## Data under study
++++++++++++++++++++

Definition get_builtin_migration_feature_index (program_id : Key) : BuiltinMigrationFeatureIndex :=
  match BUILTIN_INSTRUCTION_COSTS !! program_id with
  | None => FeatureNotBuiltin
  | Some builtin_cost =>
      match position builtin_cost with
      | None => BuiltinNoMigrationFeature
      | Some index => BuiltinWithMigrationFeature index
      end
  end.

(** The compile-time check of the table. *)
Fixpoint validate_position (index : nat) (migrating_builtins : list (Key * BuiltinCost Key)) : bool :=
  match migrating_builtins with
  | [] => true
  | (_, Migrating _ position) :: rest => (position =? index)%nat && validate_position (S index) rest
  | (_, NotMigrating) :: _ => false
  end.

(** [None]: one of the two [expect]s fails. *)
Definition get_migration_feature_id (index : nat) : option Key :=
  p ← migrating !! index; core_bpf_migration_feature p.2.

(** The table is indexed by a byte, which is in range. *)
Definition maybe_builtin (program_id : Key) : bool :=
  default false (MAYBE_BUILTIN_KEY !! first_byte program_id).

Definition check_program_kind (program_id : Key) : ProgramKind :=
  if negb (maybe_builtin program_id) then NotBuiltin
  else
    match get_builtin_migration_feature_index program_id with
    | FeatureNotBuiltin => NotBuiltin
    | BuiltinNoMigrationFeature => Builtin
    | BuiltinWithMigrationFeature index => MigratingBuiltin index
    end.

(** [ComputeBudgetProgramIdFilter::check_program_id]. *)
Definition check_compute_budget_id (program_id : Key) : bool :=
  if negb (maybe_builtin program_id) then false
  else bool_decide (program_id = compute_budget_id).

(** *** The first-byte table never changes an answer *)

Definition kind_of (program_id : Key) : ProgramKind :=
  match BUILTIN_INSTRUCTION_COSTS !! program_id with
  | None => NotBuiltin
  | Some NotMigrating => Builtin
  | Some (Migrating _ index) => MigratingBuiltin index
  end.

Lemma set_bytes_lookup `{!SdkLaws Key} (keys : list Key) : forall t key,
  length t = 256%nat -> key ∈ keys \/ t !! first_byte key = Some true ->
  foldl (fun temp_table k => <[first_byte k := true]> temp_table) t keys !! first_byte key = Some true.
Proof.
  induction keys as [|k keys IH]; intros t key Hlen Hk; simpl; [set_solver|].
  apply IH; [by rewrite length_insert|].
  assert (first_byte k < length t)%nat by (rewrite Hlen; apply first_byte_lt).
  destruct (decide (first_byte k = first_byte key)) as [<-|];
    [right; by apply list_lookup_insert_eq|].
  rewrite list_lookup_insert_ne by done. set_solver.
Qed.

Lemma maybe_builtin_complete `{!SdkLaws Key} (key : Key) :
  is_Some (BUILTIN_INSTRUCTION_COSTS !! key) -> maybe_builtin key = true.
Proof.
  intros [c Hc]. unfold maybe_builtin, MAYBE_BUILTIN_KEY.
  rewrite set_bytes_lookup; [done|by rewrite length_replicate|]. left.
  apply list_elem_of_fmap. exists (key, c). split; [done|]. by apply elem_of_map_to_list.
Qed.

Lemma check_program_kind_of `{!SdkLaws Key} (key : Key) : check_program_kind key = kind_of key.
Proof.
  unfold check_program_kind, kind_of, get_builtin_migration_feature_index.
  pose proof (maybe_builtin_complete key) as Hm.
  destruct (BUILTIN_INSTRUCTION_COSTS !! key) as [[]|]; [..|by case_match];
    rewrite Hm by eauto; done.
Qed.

++++++++++++++++++++

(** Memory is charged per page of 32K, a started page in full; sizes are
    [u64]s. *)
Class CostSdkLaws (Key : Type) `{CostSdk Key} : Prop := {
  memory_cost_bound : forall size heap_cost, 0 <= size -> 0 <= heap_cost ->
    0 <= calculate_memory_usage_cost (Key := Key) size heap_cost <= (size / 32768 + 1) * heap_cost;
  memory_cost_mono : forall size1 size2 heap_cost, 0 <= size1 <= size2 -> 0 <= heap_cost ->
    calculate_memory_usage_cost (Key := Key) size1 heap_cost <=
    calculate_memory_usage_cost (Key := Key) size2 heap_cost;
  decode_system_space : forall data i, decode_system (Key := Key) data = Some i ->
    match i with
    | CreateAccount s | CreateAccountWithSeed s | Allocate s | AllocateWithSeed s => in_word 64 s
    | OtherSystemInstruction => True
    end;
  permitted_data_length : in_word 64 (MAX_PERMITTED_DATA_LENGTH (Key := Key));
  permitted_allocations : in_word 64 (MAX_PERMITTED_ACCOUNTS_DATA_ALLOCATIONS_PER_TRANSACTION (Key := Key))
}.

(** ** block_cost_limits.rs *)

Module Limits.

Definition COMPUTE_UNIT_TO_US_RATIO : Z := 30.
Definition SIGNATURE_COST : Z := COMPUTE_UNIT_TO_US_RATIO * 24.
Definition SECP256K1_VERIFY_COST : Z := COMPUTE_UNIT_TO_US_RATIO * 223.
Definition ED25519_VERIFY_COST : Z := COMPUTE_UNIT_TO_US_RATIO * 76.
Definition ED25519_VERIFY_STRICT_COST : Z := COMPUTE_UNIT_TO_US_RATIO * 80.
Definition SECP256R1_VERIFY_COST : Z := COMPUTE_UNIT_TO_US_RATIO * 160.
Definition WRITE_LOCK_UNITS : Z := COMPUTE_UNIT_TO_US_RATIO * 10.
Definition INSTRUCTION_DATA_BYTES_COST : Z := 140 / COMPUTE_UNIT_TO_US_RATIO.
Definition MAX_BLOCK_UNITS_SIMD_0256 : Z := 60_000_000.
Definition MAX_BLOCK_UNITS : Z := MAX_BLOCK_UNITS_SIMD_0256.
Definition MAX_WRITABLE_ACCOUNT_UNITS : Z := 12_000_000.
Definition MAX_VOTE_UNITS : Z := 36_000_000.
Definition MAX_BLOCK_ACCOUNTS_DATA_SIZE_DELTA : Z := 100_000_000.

++++++++++++++++++++

## Activity
Of the lines above, extract only those from the line with "permitted_allocations : in_word" to the line with "Definition SECP256K1_VERIFY_COST : Z", both included, exactly as written.

## Response for this exercise
  permitted_allocations : in_word 64 (MAX_PERMITTED_ACCOUNTS_DATA_ALLOCATIONS_PER_TRANSACTION (Key := Key))
}.

(** ** block_cost_limits.rs *)

Module Limits.

Definition COMPUTE_UNIT_TO_US_RATIO : Z := 30.
Definition SIGNATURE_COST : Z := COMPUTE_UNIT_TO_US_RATIO * 24.
Definition SECP256K1_VERIFY_COST : Z := COMPUTE_UNIT_TO_US_RATIO * 223.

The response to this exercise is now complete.